Aim of the exercise: A line below contains "(* ===== verification/Raid.v ===== *)", and a later one contains "parity_col n data". Repeat both, with every line between them, exactly.

Data under study:
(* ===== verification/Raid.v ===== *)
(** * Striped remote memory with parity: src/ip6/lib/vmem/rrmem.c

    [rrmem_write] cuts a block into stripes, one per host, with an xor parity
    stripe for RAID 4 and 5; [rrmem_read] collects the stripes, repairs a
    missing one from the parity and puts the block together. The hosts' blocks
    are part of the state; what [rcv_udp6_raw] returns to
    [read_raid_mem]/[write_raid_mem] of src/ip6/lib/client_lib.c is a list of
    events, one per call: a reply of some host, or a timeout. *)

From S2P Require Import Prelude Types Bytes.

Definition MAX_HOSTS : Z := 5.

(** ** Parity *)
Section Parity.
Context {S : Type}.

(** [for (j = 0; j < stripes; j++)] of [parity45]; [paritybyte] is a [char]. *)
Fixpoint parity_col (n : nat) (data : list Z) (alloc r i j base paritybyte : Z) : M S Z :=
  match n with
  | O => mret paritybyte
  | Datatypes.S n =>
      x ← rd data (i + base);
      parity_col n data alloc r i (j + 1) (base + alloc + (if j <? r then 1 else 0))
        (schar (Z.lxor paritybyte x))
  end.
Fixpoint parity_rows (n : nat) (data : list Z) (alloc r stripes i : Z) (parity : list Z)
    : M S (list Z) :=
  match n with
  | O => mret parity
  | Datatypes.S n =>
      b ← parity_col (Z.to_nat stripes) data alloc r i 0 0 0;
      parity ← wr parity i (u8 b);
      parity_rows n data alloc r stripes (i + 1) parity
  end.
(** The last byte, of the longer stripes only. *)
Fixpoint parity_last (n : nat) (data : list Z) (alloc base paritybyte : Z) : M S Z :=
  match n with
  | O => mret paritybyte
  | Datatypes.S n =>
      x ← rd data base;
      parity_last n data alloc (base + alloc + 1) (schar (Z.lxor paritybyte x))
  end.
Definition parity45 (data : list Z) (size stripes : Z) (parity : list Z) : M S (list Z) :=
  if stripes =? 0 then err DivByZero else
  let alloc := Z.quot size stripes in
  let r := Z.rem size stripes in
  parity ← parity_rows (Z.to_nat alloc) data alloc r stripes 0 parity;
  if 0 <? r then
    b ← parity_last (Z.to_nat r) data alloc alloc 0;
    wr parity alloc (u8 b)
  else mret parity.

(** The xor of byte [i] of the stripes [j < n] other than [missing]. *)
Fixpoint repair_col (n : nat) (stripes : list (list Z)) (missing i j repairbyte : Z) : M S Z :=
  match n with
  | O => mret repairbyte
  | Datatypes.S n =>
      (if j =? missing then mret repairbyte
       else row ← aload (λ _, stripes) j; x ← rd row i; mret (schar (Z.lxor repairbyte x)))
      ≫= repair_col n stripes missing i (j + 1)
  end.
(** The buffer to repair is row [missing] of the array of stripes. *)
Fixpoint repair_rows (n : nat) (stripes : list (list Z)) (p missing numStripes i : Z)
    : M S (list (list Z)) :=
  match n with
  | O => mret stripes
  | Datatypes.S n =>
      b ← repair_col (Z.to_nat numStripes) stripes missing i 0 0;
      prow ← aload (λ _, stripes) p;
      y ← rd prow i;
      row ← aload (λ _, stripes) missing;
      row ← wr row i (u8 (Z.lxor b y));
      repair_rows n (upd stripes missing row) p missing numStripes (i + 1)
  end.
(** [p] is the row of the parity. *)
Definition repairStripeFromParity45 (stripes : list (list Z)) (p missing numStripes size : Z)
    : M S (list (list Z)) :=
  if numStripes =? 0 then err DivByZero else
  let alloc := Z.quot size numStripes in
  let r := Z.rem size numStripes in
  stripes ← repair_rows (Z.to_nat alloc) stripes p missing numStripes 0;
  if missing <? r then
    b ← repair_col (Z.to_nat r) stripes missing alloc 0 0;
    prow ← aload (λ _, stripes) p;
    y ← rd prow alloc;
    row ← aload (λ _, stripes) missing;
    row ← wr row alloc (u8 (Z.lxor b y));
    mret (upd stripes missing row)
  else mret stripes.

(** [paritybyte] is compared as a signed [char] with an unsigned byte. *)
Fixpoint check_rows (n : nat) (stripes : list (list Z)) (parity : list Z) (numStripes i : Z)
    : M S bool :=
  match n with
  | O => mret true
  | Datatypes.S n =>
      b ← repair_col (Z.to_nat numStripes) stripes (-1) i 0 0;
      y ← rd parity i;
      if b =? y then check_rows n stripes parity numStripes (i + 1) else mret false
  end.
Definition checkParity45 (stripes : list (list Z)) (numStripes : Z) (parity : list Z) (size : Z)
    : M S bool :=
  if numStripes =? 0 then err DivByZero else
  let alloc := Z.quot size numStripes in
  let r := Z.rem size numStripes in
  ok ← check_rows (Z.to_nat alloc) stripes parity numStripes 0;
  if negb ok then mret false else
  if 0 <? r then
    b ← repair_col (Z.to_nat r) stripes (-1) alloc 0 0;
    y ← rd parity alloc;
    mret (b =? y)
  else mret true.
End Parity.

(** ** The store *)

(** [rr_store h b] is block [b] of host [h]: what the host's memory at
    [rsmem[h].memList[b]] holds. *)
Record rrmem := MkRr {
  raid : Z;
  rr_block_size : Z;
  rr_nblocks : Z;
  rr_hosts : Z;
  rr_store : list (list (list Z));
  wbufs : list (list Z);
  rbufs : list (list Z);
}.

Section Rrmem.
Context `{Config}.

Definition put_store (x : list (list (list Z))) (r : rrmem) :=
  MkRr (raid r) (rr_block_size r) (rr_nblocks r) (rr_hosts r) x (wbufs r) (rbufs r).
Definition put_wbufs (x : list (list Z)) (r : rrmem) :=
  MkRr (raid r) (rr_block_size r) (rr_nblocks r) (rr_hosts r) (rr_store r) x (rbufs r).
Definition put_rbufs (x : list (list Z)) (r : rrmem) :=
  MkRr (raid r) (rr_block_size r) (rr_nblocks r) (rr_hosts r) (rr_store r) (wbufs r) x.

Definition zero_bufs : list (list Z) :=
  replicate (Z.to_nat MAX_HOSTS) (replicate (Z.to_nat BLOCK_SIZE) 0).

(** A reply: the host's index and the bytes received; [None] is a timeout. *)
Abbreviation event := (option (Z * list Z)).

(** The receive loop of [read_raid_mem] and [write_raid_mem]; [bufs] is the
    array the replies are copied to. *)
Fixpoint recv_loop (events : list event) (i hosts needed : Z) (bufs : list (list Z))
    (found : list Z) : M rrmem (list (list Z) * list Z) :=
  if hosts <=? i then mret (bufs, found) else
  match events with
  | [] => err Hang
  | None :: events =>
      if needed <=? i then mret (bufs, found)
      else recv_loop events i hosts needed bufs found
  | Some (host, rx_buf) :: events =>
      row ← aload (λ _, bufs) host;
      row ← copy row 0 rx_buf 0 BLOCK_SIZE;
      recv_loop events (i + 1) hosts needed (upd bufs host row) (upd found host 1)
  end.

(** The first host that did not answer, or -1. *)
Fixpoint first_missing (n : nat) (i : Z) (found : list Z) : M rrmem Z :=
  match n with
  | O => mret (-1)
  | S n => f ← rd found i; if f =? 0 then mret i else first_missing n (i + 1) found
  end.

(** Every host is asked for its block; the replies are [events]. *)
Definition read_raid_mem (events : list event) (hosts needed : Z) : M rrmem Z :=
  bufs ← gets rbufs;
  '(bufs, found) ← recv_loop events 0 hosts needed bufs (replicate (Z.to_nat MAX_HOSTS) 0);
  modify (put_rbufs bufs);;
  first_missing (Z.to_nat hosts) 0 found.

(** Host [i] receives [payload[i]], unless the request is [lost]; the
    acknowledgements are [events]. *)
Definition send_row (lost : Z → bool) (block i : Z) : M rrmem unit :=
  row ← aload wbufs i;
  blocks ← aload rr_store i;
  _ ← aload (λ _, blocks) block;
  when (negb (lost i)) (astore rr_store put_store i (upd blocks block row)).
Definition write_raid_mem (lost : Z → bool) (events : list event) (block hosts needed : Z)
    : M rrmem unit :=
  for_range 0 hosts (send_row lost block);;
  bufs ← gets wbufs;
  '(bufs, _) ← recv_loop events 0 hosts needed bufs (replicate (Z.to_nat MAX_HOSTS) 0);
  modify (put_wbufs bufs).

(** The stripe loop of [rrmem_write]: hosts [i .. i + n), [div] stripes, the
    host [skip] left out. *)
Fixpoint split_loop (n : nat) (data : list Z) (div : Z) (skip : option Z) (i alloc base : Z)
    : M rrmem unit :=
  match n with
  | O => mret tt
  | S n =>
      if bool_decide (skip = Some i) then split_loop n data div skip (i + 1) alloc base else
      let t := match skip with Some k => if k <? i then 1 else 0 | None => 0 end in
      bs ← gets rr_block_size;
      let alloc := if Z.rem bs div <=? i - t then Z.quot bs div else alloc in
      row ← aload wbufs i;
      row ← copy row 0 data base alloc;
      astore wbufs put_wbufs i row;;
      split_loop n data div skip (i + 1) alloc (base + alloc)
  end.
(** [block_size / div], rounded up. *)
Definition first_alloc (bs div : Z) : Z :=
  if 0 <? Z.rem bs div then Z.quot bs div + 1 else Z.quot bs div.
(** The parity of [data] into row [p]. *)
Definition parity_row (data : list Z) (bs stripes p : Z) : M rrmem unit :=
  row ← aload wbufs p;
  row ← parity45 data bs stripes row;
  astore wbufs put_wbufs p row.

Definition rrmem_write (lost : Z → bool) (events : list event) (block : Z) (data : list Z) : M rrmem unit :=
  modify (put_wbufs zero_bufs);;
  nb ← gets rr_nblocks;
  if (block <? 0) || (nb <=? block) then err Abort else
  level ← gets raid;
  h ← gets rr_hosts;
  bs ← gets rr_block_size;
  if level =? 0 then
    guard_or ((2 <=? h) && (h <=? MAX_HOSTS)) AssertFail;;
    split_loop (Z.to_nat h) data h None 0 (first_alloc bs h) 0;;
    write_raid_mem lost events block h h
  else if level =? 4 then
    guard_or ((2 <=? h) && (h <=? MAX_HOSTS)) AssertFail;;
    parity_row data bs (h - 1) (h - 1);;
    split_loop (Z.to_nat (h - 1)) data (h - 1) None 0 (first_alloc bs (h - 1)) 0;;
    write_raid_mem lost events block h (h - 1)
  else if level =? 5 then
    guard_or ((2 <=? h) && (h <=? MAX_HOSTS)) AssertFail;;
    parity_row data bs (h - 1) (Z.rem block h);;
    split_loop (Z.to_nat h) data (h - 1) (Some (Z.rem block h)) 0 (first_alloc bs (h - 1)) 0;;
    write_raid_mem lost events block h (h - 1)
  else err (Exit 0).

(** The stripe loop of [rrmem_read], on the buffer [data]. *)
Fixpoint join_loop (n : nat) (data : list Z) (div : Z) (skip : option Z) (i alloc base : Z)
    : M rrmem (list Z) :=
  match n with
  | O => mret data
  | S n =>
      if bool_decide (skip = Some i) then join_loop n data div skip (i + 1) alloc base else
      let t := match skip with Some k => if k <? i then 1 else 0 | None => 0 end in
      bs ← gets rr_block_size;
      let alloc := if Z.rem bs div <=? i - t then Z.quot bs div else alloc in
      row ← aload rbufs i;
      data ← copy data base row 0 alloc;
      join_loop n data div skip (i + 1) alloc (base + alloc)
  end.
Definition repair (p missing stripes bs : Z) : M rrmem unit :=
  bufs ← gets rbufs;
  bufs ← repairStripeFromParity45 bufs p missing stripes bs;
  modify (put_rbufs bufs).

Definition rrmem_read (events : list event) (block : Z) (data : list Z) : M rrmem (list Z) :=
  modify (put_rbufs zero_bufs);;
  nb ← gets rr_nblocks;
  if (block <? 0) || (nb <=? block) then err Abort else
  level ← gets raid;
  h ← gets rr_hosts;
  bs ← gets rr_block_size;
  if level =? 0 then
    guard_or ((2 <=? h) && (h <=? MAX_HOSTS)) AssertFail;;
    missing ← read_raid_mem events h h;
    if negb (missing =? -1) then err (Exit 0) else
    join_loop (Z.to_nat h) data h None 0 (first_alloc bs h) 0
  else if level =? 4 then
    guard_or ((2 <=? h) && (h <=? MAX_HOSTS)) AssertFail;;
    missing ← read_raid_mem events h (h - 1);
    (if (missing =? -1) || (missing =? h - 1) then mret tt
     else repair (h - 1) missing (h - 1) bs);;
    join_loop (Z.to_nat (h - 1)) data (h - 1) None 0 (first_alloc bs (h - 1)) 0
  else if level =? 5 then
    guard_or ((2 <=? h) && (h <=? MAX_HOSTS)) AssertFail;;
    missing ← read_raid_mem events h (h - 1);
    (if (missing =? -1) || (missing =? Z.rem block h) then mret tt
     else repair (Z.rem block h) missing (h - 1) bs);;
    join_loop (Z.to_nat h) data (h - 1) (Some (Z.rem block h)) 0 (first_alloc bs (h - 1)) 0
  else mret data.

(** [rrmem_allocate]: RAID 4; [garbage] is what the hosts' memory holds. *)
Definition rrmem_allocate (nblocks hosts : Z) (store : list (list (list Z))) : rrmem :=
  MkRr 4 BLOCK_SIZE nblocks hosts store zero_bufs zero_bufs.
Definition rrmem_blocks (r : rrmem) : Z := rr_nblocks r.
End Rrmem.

==

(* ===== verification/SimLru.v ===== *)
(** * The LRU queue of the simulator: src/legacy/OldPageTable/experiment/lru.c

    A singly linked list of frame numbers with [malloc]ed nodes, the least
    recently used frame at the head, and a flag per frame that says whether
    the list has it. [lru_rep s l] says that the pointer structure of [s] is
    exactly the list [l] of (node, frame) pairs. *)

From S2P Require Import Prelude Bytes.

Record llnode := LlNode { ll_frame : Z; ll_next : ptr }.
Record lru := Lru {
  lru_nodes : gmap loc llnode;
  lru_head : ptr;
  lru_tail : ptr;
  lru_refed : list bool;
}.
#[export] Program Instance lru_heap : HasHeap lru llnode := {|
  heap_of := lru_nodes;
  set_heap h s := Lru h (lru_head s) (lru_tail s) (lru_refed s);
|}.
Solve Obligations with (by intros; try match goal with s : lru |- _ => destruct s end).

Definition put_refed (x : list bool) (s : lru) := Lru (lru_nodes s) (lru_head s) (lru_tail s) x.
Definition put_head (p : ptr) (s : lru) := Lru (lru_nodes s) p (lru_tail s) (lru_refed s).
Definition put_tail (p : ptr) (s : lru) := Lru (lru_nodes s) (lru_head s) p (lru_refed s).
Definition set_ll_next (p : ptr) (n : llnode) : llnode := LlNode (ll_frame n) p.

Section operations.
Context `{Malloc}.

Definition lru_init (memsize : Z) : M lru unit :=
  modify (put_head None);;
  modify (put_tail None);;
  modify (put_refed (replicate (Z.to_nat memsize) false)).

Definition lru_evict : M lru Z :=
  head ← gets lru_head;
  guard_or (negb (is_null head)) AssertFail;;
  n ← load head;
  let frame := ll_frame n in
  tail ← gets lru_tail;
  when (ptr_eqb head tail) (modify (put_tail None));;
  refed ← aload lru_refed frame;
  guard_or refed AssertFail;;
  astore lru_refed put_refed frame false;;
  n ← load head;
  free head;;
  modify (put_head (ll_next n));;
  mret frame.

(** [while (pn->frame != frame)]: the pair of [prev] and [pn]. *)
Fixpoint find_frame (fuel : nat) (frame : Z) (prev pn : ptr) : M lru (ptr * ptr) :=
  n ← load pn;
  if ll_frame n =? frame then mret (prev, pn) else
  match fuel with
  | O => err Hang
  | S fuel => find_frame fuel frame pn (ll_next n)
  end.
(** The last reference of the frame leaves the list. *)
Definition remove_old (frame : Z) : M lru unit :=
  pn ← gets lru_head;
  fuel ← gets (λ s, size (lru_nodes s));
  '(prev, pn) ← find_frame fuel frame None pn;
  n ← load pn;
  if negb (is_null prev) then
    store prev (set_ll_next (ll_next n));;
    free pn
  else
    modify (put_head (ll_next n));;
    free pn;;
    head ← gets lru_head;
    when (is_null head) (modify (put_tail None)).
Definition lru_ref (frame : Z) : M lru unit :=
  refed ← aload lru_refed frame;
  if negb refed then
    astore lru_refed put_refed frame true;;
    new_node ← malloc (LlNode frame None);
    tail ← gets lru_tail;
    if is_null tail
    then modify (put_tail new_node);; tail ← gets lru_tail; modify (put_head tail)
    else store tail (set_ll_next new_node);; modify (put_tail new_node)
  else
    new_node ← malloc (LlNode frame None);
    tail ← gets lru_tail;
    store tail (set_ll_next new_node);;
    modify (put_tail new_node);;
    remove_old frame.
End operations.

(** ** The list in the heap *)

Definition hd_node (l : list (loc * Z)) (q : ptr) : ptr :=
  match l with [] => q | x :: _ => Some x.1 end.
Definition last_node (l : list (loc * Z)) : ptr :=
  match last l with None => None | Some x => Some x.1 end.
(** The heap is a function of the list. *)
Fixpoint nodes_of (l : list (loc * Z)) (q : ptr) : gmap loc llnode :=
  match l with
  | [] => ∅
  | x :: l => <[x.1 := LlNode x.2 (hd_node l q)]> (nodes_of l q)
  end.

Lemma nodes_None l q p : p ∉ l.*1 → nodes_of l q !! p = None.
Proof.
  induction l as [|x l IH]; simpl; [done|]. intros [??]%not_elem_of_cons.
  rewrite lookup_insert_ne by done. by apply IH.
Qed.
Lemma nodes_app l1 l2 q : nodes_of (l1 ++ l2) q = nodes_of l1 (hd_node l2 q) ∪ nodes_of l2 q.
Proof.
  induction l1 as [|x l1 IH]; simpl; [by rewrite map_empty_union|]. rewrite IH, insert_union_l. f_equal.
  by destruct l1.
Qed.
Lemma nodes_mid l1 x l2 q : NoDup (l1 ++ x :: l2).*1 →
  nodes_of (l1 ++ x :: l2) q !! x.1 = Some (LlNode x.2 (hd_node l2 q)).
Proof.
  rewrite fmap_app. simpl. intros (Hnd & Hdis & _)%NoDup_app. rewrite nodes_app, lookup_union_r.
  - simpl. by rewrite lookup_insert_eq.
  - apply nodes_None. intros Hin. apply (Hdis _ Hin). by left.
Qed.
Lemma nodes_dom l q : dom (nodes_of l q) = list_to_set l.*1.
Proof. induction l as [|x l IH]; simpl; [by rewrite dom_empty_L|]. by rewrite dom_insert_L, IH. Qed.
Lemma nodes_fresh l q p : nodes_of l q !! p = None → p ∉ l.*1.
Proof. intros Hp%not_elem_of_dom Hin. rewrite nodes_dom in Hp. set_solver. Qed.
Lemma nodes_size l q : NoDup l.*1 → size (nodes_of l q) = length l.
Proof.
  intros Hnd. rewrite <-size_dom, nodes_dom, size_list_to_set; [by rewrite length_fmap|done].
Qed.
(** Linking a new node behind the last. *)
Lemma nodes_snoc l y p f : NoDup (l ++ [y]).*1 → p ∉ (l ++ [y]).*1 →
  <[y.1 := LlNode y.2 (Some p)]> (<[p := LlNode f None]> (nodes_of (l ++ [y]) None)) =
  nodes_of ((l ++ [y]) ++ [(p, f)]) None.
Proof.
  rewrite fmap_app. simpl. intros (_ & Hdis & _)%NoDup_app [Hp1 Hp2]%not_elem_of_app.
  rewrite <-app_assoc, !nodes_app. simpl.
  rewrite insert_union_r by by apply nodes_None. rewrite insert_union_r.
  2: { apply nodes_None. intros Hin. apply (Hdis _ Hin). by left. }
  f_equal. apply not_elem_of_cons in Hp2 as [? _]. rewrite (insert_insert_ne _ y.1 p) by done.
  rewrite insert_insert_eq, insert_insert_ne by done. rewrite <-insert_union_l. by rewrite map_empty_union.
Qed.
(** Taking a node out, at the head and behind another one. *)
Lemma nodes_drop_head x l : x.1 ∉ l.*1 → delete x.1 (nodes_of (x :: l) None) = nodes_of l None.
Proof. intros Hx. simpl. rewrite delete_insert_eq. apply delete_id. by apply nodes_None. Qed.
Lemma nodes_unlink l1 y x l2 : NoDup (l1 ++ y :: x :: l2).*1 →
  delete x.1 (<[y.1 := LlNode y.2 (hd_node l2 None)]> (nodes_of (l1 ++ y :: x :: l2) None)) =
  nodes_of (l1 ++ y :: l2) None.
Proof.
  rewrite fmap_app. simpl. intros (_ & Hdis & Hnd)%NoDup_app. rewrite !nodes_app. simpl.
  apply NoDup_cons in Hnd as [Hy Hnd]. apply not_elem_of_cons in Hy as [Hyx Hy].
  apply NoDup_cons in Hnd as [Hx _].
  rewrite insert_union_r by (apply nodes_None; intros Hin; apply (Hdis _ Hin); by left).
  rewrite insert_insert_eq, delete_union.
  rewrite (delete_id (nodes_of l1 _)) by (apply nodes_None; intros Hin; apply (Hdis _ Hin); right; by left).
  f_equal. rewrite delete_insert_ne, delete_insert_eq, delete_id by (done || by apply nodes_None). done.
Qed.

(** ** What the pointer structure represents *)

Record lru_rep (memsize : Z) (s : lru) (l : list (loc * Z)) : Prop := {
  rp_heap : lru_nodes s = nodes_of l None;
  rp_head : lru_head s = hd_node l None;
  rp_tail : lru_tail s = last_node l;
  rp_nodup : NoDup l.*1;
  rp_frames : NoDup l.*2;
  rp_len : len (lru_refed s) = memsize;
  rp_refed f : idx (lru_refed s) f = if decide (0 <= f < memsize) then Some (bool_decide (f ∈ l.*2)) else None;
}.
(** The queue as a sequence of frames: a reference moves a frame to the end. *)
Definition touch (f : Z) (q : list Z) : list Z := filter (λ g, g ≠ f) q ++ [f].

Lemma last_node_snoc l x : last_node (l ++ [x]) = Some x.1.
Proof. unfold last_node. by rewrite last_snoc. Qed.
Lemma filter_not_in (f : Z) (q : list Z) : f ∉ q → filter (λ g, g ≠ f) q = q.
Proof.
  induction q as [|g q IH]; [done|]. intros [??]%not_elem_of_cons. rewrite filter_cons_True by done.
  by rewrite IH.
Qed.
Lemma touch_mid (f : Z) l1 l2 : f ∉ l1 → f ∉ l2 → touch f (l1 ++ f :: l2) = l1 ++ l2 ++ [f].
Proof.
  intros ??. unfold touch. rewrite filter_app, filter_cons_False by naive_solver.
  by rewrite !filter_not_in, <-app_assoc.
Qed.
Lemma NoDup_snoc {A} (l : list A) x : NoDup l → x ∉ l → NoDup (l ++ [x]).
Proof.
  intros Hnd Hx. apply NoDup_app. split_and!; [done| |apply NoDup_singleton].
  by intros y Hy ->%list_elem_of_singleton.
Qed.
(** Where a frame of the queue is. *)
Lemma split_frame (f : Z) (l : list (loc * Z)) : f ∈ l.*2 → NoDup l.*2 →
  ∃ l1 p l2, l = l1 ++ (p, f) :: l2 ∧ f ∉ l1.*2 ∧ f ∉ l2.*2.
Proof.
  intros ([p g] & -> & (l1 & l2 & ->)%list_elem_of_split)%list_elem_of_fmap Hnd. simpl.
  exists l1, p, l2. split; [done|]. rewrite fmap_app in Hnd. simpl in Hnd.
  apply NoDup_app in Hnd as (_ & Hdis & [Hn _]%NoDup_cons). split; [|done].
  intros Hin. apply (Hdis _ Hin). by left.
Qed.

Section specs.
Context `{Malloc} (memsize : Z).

Reply:
(* ===== verification/Raid.v ===== *)
(** * Striped remote memory with parity: src/ip6/lib/vmem/rrmem.c

    [rrmem_write] cuts a block into stripes, one per host, with an xor parity
    stripe for RAID 4 and 5; [rrmem_read] collects the stripes, repairs a
    missing one from the parity and puts the block together. The hosts' blocks
    are part of the state; what [rcv_udp6_raw] returns to
    [read_raid_mem]/[write_raid_mem] of src/ip6/lib/client_lib.c is a list of
    events, one per call: a reply of some host, or a timeout. *)

From S2P Require Import Prelude Types Bytes.

Definition MAX_HOSTS : Z := 5.

(** ** Parity *)
Section Parity.
Context {S : Type}.

(** [for (j = 0; j < stripes; j++)] of [parity45]; [paritybyte] is a [char]. *)
Fixpoint parity_col (n : nat) (data : list Z) (alloc r i j base paritybyte : Z) : M S Z :=
  match n with
  | O => mret paritybyte
  | Datatypes.S n =>
      x ← rd data (i + base);
      parity_col n data alloc r i (j + 1) (base + alloc + (if j <? r then 1 else 0))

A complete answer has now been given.